## Entries provided:

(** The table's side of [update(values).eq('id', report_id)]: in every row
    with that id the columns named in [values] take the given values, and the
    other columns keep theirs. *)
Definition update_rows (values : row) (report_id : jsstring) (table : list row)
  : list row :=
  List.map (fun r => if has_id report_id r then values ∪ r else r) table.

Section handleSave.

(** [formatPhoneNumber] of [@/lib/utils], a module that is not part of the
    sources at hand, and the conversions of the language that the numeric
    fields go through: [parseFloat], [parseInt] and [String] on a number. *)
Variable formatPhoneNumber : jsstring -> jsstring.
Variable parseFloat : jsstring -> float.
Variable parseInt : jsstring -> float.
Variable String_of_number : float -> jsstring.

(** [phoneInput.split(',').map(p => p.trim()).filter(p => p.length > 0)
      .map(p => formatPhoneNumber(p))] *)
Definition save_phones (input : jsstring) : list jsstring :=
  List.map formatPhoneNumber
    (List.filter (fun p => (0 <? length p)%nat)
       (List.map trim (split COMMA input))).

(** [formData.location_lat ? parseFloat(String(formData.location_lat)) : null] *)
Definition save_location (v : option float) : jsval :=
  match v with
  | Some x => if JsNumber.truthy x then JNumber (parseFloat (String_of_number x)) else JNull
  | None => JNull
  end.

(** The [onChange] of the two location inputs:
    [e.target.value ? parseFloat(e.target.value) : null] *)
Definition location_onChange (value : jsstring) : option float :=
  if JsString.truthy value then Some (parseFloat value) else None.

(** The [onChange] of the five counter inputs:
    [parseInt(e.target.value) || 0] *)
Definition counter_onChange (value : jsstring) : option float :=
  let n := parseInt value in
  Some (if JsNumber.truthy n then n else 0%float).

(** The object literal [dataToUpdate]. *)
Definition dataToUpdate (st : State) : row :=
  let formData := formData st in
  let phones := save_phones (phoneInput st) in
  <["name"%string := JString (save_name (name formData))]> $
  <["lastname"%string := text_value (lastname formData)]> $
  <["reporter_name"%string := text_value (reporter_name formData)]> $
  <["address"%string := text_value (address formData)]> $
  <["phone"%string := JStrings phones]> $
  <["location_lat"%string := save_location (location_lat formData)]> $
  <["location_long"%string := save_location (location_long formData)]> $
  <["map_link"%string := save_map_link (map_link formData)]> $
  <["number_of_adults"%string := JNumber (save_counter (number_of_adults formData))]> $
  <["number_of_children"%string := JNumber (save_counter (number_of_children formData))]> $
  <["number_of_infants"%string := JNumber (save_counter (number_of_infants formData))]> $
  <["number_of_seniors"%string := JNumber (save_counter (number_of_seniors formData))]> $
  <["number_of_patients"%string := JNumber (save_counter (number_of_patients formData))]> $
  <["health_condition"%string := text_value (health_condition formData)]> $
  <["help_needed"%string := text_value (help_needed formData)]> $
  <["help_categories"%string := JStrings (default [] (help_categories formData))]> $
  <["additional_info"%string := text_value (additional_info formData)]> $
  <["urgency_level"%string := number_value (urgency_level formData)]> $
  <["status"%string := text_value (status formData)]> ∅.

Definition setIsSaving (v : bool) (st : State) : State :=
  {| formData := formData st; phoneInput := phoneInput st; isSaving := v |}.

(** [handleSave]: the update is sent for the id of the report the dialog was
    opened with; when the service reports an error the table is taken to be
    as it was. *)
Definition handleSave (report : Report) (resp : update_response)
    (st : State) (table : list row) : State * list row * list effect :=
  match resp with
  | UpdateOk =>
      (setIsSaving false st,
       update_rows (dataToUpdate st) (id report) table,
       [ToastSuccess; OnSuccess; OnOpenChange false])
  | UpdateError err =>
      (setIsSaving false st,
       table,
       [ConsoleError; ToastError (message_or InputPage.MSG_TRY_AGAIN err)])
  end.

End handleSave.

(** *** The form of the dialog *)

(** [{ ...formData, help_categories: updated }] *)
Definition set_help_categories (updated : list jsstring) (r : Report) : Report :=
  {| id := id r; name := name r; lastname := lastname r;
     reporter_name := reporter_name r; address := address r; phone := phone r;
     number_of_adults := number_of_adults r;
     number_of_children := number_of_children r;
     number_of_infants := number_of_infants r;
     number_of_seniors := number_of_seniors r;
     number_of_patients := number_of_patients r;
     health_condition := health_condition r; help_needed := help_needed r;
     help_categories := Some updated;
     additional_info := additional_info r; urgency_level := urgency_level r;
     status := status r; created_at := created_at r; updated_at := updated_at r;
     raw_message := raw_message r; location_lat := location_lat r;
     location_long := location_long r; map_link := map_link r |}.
==
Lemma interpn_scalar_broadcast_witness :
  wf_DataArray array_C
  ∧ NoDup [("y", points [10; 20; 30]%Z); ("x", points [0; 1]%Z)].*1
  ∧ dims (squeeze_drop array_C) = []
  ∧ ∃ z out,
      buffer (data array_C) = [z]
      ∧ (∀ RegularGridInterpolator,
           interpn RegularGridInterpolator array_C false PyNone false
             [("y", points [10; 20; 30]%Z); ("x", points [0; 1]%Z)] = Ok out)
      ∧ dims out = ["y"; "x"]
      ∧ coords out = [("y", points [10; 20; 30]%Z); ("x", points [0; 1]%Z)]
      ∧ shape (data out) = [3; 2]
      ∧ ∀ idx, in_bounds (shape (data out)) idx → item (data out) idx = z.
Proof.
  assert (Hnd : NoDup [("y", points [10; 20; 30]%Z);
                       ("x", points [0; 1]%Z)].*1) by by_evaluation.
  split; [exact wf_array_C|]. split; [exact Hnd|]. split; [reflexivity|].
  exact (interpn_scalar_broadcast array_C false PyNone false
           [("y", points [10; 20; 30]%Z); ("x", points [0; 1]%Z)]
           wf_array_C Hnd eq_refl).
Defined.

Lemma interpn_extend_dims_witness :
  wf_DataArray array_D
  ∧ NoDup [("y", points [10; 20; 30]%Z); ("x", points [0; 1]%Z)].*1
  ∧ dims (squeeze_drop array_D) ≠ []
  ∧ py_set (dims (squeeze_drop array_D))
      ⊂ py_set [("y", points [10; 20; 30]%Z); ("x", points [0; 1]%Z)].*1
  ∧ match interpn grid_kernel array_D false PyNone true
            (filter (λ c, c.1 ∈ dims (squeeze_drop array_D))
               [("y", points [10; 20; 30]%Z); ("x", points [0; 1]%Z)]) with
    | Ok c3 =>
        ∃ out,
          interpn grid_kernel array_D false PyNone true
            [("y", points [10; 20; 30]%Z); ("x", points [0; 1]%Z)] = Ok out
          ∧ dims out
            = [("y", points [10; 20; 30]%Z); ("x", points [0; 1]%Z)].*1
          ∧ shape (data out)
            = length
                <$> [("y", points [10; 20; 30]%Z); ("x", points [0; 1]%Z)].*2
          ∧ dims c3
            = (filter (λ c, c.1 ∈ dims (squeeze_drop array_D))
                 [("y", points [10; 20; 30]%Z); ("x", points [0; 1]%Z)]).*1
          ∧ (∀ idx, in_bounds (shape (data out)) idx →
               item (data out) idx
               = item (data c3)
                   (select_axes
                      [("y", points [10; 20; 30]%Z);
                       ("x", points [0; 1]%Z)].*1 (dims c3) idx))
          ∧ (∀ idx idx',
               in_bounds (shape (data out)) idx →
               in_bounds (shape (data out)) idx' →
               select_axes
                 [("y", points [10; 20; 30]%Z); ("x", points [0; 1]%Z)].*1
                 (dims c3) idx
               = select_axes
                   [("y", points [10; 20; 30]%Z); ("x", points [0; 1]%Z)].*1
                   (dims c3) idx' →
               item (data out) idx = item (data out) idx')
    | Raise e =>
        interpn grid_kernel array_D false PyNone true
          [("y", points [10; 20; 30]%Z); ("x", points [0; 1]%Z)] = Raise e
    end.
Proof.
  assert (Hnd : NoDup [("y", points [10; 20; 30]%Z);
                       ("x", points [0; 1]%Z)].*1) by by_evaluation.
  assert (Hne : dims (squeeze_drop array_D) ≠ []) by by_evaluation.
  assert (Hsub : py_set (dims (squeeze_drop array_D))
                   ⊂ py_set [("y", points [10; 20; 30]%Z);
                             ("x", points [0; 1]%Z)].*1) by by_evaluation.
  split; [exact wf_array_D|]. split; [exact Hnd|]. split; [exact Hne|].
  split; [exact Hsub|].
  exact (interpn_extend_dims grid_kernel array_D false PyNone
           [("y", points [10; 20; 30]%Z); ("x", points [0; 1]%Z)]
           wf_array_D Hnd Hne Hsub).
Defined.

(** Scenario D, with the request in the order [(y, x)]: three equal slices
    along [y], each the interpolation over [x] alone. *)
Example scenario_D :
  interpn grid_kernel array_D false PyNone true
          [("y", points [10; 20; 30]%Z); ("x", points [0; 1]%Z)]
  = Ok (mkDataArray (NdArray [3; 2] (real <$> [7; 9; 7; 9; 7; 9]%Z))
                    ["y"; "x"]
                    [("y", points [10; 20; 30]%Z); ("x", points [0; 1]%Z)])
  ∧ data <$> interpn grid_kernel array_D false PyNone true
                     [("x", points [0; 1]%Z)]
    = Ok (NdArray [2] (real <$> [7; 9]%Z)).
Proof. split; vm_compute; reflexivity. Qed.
--
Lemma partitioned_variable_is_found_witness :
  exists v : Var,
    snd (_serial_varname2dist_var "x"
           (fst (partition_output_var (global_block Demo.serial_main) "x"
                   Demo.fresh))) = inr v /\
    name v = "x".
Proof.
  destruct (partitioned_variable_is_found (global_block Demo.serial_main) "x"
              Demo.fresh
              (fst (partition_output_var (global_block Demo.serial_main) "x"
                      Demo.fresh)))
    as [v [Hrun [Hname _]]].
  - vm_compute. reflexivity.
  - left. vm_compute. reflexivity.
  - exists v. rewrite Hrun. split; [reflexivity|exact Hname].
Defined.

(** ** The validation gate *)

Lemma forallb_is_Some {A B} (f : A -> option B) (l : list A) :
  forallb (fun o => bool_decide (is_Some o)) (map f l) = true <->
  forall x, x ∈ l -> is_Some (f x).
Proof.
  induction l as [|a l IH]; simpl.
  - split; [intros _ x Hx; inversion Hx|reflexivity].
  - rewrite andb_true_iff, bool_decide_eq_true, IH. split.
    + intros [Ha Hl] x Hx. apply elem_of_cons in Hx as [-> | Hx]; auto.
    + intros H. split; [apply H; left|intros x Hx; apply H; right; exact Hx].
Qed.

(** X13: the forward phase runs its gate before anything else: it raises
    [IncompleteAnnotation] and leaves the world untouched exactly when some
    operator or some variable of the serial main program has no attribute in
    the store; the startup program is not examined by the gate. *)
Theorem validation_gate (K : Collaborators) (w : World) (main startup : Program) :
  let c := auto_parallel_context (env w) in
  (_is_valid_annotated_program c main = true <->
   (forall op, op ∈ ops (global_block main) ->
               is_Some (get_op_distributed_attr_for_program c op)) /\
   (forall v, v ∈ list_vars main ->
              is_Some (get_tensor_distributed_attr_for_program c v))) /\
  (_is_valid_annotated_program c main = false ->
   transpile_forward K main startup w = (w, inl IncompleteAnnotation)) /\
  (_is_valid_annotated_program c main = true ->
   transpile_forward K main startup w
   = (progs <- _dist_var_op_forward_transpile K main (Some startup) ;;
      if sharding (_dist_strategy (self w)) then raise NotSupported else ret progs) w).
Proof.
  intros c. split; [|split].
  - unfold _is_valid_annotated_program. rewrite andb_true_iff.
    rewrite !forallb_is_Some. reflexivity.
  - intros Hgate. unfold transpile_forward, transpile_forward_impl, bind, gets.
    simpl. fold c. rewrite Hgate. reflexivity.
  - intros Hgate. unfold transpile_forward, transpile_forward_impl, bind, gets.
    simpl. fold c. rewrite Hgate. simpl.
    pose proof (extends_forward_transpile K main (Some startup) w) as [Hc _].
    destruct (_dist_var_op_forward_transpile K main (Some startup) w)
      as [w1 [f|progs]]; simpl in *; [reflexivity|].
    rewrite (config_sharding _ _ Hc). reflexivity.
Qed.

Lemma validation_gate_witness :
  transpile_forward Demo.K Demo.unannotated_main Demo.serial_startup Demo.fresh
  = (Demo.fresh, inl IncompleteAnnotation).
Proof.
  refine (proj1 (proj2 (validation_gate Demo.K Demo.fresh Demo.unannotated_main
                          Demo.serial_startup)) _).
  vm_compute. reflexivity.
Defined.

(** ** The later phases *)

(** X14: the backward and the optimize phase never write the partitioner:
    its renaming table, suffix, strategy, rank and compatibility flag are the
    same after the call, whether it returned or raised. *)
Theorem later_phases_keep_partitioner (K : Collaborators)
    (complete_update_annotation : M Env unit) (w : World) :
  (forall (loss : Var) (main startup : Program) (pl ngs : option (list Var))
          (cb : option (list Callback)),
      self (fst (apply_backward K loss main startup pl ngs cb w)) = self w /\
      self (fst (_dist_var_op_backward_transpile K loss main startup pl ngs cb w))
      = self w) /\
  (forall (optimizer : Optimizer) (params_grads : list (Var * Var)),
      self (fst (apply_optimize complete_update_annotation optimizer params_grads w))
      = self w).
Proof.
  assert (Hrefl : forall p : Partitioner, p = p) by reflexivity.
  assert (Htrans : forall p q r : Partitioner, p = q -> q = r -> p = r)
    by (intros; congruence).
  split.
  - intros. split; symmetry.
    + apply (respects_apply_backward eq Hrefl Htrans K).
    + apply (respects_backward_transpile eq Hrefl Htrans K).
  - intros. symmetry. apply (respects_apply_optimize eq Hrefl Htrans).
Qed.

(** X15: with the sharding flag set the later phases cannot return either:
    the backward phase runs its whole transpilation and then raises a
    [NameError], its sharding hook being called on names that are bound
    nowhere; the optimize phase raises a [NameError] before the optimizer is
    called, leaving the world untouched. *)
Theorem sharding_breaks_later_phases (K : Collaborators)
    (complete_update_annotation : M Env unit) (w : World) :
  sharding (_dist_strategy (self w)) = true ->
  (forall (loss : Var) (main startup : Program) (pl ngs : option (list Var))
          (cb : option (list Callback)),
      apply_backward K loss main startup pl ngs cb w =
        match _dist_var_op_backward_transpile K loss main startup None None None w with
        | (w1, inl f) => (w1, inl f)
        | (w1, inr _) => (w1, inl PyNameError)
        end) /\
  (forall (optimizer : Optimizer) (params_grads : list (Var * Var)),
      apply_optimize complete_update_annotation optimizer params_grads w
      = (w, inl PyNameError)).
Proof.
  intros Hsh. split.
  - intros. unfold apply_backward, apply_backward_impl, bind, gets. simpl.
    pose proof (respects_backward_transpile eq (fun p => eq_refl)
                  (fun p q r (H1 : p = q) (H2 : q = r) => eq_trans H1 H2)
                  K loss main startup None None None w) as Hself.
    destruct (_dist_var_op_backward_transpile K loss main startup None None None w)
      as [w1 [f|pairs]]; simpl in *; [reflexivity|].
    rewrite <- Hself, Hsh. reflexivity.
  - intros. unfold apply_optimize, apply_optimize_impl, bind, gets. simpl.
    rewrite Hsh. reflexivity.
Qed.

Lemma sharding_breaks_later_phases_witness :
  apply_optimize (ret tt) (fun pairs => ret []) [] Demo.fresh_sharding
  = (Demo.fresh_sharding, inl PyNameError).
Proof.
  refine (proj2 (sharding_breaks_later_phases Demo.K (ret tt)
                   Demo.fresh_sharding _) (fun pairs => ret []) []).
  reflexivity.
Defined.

## Work to be completed:
Using the listing above, copy exactly the line that contains "(Some startup) ;;", the line that contains "simpl. fold c. rewrite Hgate. reflexivity.", and each line that falls between them.

## Answer to this exercise:
   = (progs <- _dist_var_op_forward_transpile K main (Some startup) ;;
      if sharding (_dist_strategy (self w)) then raise NotSupported else ret progs) w).
Proof.
  intros c. split; [|split].
  - unfold _is_valid_annotated_program. rewrite andb_true_iff.
    rewrite !forallb_is_Some. reflexivity.
  - intros Hgate. unfold transpile_forward, transpile_forward_impl, bind, gets.
    simpl. fold c. rewrite Hgate. reflexivity.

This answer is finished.